In 2008, Christians were faced with the real prospect of a woman president (Hillary Clinton) or vice president (Sarah Palin). Some (though very few) complementarian Christians wondered whether this could be right, while critics of traditionalist interpretations wondered how consistent it was for Christians to elect a woman to national office when they wouldn’t vote for her to serve as pastor of a local church.
In light of Michele Bachmann’s candidacy for the Republican presidential nomination, I found myself asked that question again in recent days in an interview with Christianity Today’s women’s blog “Her.Meneutics.” I think the question is a good one, and is more complicated than it first appears, to both sides.
Take the particular personalities off the table, whether Clinton, Palin, or Bachmann (who are all relatively polarizing for reasons, I think, other than gender). On the face of it, there is no contradiction since Scripture teaches that the church, not the world, is presently the outpost of the new creation. The state in this age doesn’t—and can’t—reflect God’s kingdom purposes in the way that the church or a family can.
I would gladly vote for someone to be my president who disagrees with me on whether or not infants can be baptized. I wouldn’t want that same person to be my pastor, because we will have to decide together who and how to baptize. The Kuyperian principle of “sphere sovereignty” is helpful here.

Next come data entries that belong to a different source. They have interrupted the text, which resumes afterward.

Lemma bytes_eqb_eq (a b : bytes) : bytes_eqb a b = true <-> a = b.
Proof.
  split; [| intros ->; apply bytes_eqb_refl].
  revert b. induction a as [| x a IH]; intros [| y b]; cbn [bytes_eqb];
    try discriminate; [reflexivity |].
  intros Hxy. apply andb_prop in Hxy as [Hx Ha].
  apply Byte.byte_dec_bl in Hx. f_equal; [exact Hx | now apply IH].
Qed.

Lemma even_mod2 (i : Z) : (i mod 2 =? 0) = Z.even i.
Proof. rewrite Zmod_even. now destruct (Z.even i). Qed.

Lemma shiftl_1 (n : Z) : 0 <= n -> Z.shiftl 1 n = 2 ^ n.
Proof. intros Hn. rewrite Z.shiftl_mul_pow2 by exact Hn. lia. Qed.

Lemma shiftr_1_bounds (i n : Z) :
  0 <= n -> 0 <= i < 2 ^ Z.succ n -> 0 <= Z.shiftr i 1 < 2 ^ n.
Proof.
  intros Hn Hi. rewrite Z.pow_succ_r in Hi by exact Hn.
  rewrite Z.shiftr_div_pow2 by lia. change (2 ^ 1) with 2.
  split; [apply Z.div_pos; lia | apply Z.div_lt_upper_bound; lia].
Qed.

(** ** The code computes the reference tree *)

Section Refinement.

Variable H : bytes -> bytes.

Lemma commit__S (fuel : nat) (leafs : list bytes) :
  commit_ H (S fuel) leafs =
  (assert_ (power_of_two_guard (len leafs)) "length must be power of two" ;;
   if len leafs =? 1 then getitem leafs 0
   else
     l <- commit_ H fuel (slice_to leafs (len leafs / 2)) ;;
     r <- commit_ H fuel (slice_from leafs (len leafs / 2)) ;;
     hash H (l ++ r)).
Proof. reflexivity. Qed.

Lemma open__S (fuel : nat) (index : Z) (leafs : list bytes) :
  open_ H (S fuel) index leafs =
  (assert_ (power_of_two_guard (len leafs)) "length must be power of two" ;;
   assert_ ((0 <=? index) && (index <? len leafs)) "cannot open invalid index" ;;
   if len leafs =? 2 then
     x <- getitem leafs (1 - index) ;; ret [x]
   else if 2 * index <? len leafs then
     p <- open_ H fuel index (slice_to leafs (len leafs / 2)) ;;
     c <- commit_ H fuel (slice_from leafs (len leafs / 2)) ;;
     ret (p ++ [c])
   else
     p <- open_ H fuel (index - len leafs / 2) (slice_from leafs (len leafs / 2)) ;;
     c <- commit_ H fuel (slice_to leafs (len leafs / 2)) ;;
     ret (p ++ [c])).
Proof. reflexivity. Qed.

Lemma verify__S (fuel : nat) (root : bytes) (index : Z) (path : list bytes)
      (leaf : bytes) :
  verify_ H (S fuel) root index path leaf =
  (assert_ ((0 <=? index) && (index <? Z.shiftl 1 (len path)))
           "cannot verify invalid index" ;;
   if len path =? 1 then
     if index =? 0 then
       p0 <- getitem path 0 ;; d <- hash H (leaf ++ p0) ;; ret (bytes_eqb root d)
     else
       p0 <- getitem path 0 ;; d <- hash H (p0 ++ leaf) ;; ret (bytes_eqb root d)
   else
     if index mod 2 =? 0 then
       p0 <- getitem path 0 ;; d <- hash H (leaf ++ p0) ;;
       verify_ H fuel root (Z.shiftr index 1) (slice_from path 1) d
     else
       p0 <- getitem path 0 ;; d <- hash H (p0 ++ leaf) ;;
       verify_ H fuel root (Z.shiftr index 1) (slice_from path 1) d).
Proof. reflexivity. Qed.

(** [commit_] on [2 ^ k] digests returns the root, with one hash per inner
    node, as soon as the budget exceeds the depth [k]. *)
Lemma commit__root (k : nat) :
  forall fuel l,
    length l = (2 ^ k)%nat -> (k < fuel)%nat ->
    commit_ H fuel l = (Ret (root_of H k l), (2 ^ k - 1)%nat).
Proof.
  induction k as [| k IH]; intros [| fuel] l Hlen Hfuel; try lia.
  - destruct l as [| x [| y l]]; try discriminate. reflexivity.
  - rewrite commit__S.
    rewrite (slice_to_half l k Hlen), (slice_from_half l k Hlen).
    rewrite (len_pow2 l (S k) Hlen), guard_pow2, bind_assert_true.
    pose proof (pow2_pos k) as Hp.
    destruct (Z.eqb_spec (2 ^ Z.of_nat (S k)) 1) as [H1 | _];
      [rewrite pow2_succ in H1; lia |].
    rewrite (IH fuel _ (length_left_half l k Hlen)) by lia.
    rewrite (IH fuel _ (length_right_half l k Hlen)) by lia.
    cbn [bind hash root_of]. f_equal.
    pose proof (Nat.pow_nonzero 2 k ltac:(lia)).
    cbn [Nat.pow]. lia.
Qed.

(** [open_] on [2 ^ S k] digests returns the path of the position. *)
Lemma open__path (k : nat) :
  forall fuel i l,
    length l = (2 ^ S k)%nat -> 0 <= i < 2 ^ Z.of_nat (S k) -> (S k < fuel)%nat ->
    fst (open_ H fuel i l) = Ret (path_of H (S k) i l).
Proof.
  induction k as [| k IH]; intros [| fuel] i l Hlen Hi Hfuel; try lia.
  - destruct l as [| a [| b [| c l]]]; try discriminate.
    change (2 ^ Z.of_nat 1) with 2 in Hi.
    assert (Hcases : i = 0 \/ i = 1) by lia.
    destruct Hcases as [-> | ->]; reflexivity.
  - rewrite open__S.
    rewrite (slice_to_half l (S k) Hlen), (slice_from_half l (S k) Hlen).
    rewrite (len_half l (S k) Hlen).
    rewrite (len_pow2 l (S (S k)) Hlen), guard_pow2, bind_assert_true.
    pose proof (pow2_pos (S k)) as Hp. pose proof (pow2_pos k) as Hp'.
    pose proof (pow2_succ (S k)) as Hs. pose proof (pow2_succ k) as Hs'.
    destruct (Z.leb_spec 0 i); [| lia].
    destruct (Z.ltb_spec i (2 ^ Z.of_nat (S (S k)))); [| lia].
    cbn [andb]. rewrite bind_assert_true.
    destruct (Z.eqb_spec (2 ^ Z.of_nat (S (S k))) 2); [lia |].
    change (path_of H (S (S k)) i l) with
      (if i <? 2 ^ Z.of_nat (S k)
       then path_of H (S k) i (firstn (2 ^ S k) l)
              ++ [root_of H (S k) (skipn (2 ^ S k) l)]
       else path_of H (S k) (i - 2 ^ Z.of_nat (S k)) (skipn (2 ^ S k) l)
              ++ [root_of H (S k) (firstn (2 ^ S k) l)]).
    destruct (Z.ltb_spec i (2 ^ Z.of_nat (S k))) as [Hlt | Hge].
    + destruct (Z.ltb_spec (2 * i) (2 ^ Z.of_nat (S (S k)))); [| lia].
      rewrite fst_bind, IH by (try apply length_left_half; assumption || lia).
      rewrite fst_bind, (commit__root (S k))
        by (try apply length_right_half; assumption || lia).
      reflexivity.
    + destruct (Z.ltb_spec (2 * i) (2 ^ Z.of_nat (S (S k)))); [lia |].
      rewrite fst_bind, IH by (try apply length_right_half; assumption || lia).
      rewrite fst_bind, (commit__root (S k))
        by (try apply length_left_half; assumption || lia).
      reflexivity.
Qed.
(** * pyzdc: retrieval and column normalisation of SINAN notification data

    A shallow embedding of the two modules of the package,

    - [dq_sus/get_info/get_info.py]  ([get_years], [get_data_from_table]),
    - [src/transform/transform_columns.py]  ([load_json], [rename_db_columns]),

    followed by the properties established for them.  Python values are
    modelled directly: [str] as [string], [int] as [Z], a [dict] whose
    iteration order matters as an association list in insertion order,
    exceptions as an explicit [result], and the effects of a function
    (logging calls, the logging manager, the DuckDB connection) as a state
    threaded through it. *)

From Stdlib Require Import String Ascii List ZArith Bool Lia.
From Stdlib Require Import Sorting.Sorted Sorting.Permutation.
From Stdlib Require Import DecimalString.
Import ListNotations.

Local Open Scope list_scope.
Local Open Scope string_scope.

(* ================================================================== *)
(** * Part I.  The embedding                                           *)
(* ================================================================== *)

(** ** Python runtime: exceptions, results, dictionaries, logging levels *)

Module Py.

(** The exception classes the two modules raise, catch or let through.
    [Error cls msg] stands for any other subclass of [Exception]
    (an [OSError], a DuckDB error, a [TypeError], ...). *)
Inductive exn : Type :=
| ValueError (msg : string)
| FileNotFoundError (msg : string)
| JSONDecodeError (msg : string)
| UnboundLocalError (msg : string)
| Error (cls msg : string).

(** [str(e)] *)
Definition str_exn (e : exn) : string :=
  match e with
  | ValueError m | FileNotFoundError m | JSONDecodeError m
  | UnboundLocalError m | Error _ m => m
  end.

(** A call either returns a value or raises. *)
Inductive result (A : Type) : Type :=
| Return (a : A)
| Raise (e : exn).
Arguments Return {A} a.
Arguments Raise {A} e.

(** A [dict] with [str] keys, in insertion order. *)
Definition dict (V : Type) : Type := list (string * V).

(** [k in d] *)
Definition dict_contains {V} (k : string) (d : dict V) : bool :=
  existsb (fun kv => String.eqb k (fst kv)) d.

(** [d[k] = v]: an existing key keeps its position, a new one goes last. *)
Fixpoint dict_set {V} (k : string) (v : V) (d : dict V) : dict V :=
  match d with
  | [] => [(k, v)]
  | (k', v') :: d' =>
      if String.eqb k k' then (k', v) :: d' else (k', v') :: dict_set k v d'
  end.

(** [d[k]], with a default standing for the [KeyError] case. *)
Fixpoint dict_get {V} (k : string) (d : dict V) (dflt : V) : V :=
  match d with
  | [] => dflt
  | (k', v) :: d' => if String.eqb k k' then v else dict_get k d' dflt
  end.

(** [d.values()] *)
Definition dict_values {V} (d : dict V) : list V := map snd d.

(** [x in xs] for a view or list of strings *)
Definition str_in (x : string) (xs : list string) : bool :=
  existsb (String.eqb x) xs.

(** Iterating over a [str] yields its characters as strings of length one. *)
Definition chars (s : string) : list string :=
  map (fun c => String c EmptyString) (list_ascii_of_string s).

(** [sep.join(xs)] *)
Definition join (sep : string) (xs : list string) : string :=
  String.concat sep xs.

(** [str(n)] for an [int] *)
Definition str_int (n : Z) : string := NilZero.string_of_int (Z.to_int n).

(** The numeric logging levels of the [logging] module. *)
Definition NOTSET : Z := 0.
Definition INFO : Z := 20.
Definition WARNING : Z := 30.
Definition ERROR : Z := 40.
Definition CRITICAL : Z := 50.

End Py.
Import Py.

(** ** [dq_sus/get_info/get_info.py] *)

Module GetInfo.

(** *** [get_years] *)

Definition valid_diseases : dict string :=
  [("DENG", "dengue"); ("ZIKA", "zika"); ("CHIK", "chikungunya")].

Definition error_message : string :=
  "Error: Only DENG, ZIKA, and CHIK are allowed.".

(** [any(disease_code not in valid_diseases for disease_code in disease)]:
    the generator runs over the characters of [disease]. *)
Definition any_invalid (disease : string) : bool :=
  existsb (fun disease_code => negb (dict_contains disease_code valid_diseases))
          (chars disease).

(** [\d] on an ASCII character. *)
Definition is_digit (c : ascii) : bool :=
  let n := nat_of_ascii c in (48 <=? n)%nat && (n <=? 57)%nat.

Definition digit_value (c : ascii) : Z := Z.of_nat (nat_of_ascii c) - 48.

(** The pattern [BR(\d{2})] tried at the start of [s]; the group on success. *)
Definition match_BR_here (s : string) : option (ascii * ascii) :=
  match s with
  | String b (String r (String d1 (String d2 _))) =>
      if Ascii.eqb b "B" && Ascii.eqb r "R" && is_digit d1 && is_digit d2
      then Some (d1, d2) else None
  | _ => None
  end.

(** [re.search(r"BR(\d{2})", file)]: the leftmost position where the
    pattern matches, [None] when there is none. *)
Fixpoint re_search_BR (file : string) : option (ascii * ascii) :=
  match match_BR_here file with
  | Some g => Some g
  | None =>
      match file with
      | EmptyString => None
      | String _ rest => re_search_BR rest
      end
  end.

(** [int(match.group(1))] *)
Definition int_group (g : ascii * ascii) : Z :=
  10 * digit_value (fst g) + digit_value (snd g).

(** One round of the generator of lines 36-38: the year a file
    contributes, if any. *)
Definition year_of_file (file : string) : option Z :=
  match re_search_BR file with
  | Some g => Some (int_group g + 2000)%Z
  | None => None
  end.

Fixpoint years_of_files (files : list string) : list Z :=
  match files with
  | [] => []
  | file :: rest =>
      match year_of_file file with
      | Some y => y :: years_of_files rest
      | None => years_of_files rest
      end
  end.

(** [sorted] on integers (the result does not depend on the algorithm). *)
Fixpoint insert_sorted (x : Z) (l : list Z) : list Z :=
  match l with
  | [] => [x]
  | y :: l' => if (x <=? y)%Z then x :: l else y :: insert_sorted x l'
  end.

Definition sorted (l : list Z) : list Z := fold_right insert_sorted [] l.

Section GetYears.

(** The loaded SINAN index, [SINAN().load()] of line 28, seen through
    its [get_files(dis_code=...)] query. *)
Variable get_files : list string -> list string.

(** Lines 35-39. *)
Definition years (disease : string) : list Z :=
  sorted (years_of_files (get_files [disease])).

(** Lines 41-48. *)
Definition years_message (disease : string) (ys : list Z) : string :=
  let available_diseases :=
    join ", " (map (fun disease_code => dict_get disease_code valid_diseases "")
                   (chars disease)) in
  let available_years := join ", " (map str_int ys) in
  "The available data for " ++ available_diseases
    ++ " is from the years: " ++ available_years ++ ".".

Definition get_years (disease : string) : string :=
  if any_invalid disease then error_message
  else years_message disease (years disease).

End GetYears.

(** *** Terms of the properties of [get_years] *)

(** The characters of the three valid codes. *)
Definition code_characters : list ascii :=
  flat_map (fun kv => list_ascii_of_string (fst kv)) valid_diseases.

(** The character that writes the digit [n], for [n] below ten. *)
Definition decimal_digit (n : nat) : ascii :=
  nth n (list_ascii_of_string "0123456789") "0"%char.

(** [file] contains "BR" followed by the two digits [d1 d2]. *)
Definition contains_BR (file : string) (d1 d2 : ascii) : Prop :=
  exists pre post,
    file = pre ++ String "B" (String "R" (String d1 (String d2 post)))
    /\ is_digit d1 = true /\ is_digit d2 = true.

(** *** [get_data_from_table] *)

Section GetDataFromTable.

(** The values a cell holds when it is not null; [None] is a null cell
    ([NaN], [None], [NaT]). *)
Context {value : Type}.

(** A [pandas.DataFrame], row by row: the column labels, and for every
    row its index label and one cell per column. *)
Record DataFrame : Type := {
  columns : list string;
  rows : list (Z * list (option value))
}.

(** [pd.DataFrame()] *)
Definition empty_frame : DataFrame := {| columns := []; rows := [] |}.

(** [data.shape[1]] *)
Definition n_columns (data : DataFrame) : nat := length (columns data).

(** [data.empty]: an axis of length 0. *)
Definition is_empty (data : DataFrame) : bool :=
  (n_columns data =? 0)%nat || (length (rows data) =? 0)%nat.

Definition notna (c : option value) : bool :=
  match c with Some _ => true | None => false end.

The best articulation of sphere sovereignty I’ve ever seen is in Richard Mouw’s new book on Abraham Kuyper. Mouw uses the example of a woman who is a college dean and an elder at her local church (I know, I know, but it’s his illustration, not mine). Her son works for her, and misuses college property for nefarious ends. Mouw shows how she must deal with him in different ways. As dean, she fires him. As elder, she seeks to restore him. As mother, she loves him unconditionally and gives him a place to stay.
There are other issues afoot here though. Although critics are wrong to say that Christians are inconsistent in applying different standards to church and public square, they are right to say that there’s something odd in Christian people celebrating the political warrior-princess motif.
Unfortunately, American evangelicals have too often longed for a secular authority to serve as a spiritual leader, and political professionals have been all too willing to exploit this by teaching candidates to parrot evangelical-sounding phrases and “testimonies.” In such cases, political leaders become totem-like for evangelicals. An attack on a candidate who identifies with “us” is an attack on “us” or, worse, on Jesus. That’s unhealthy, regardless of whether the politician is male or female.
In the case of evangelical over-identification with political partisanship, though, there can be a subtle shifting in what it means to define a woman’s life, or a man’s, as a “success.” There is quite a bit of inconsistency in evangelical complementarians talking about a “gentle and quiet spirit” (1 Pet. 3) while cheering Ann Coulter’s latest sarcastic barbs.
I’m not all that worried about the gender of our political candidates, precisely because, relatively speaking, the political arena just isn’t all that important when compared to the church. What is important is the way our political passions often shift the way we view the mission of the church, and even what we expect in our homes.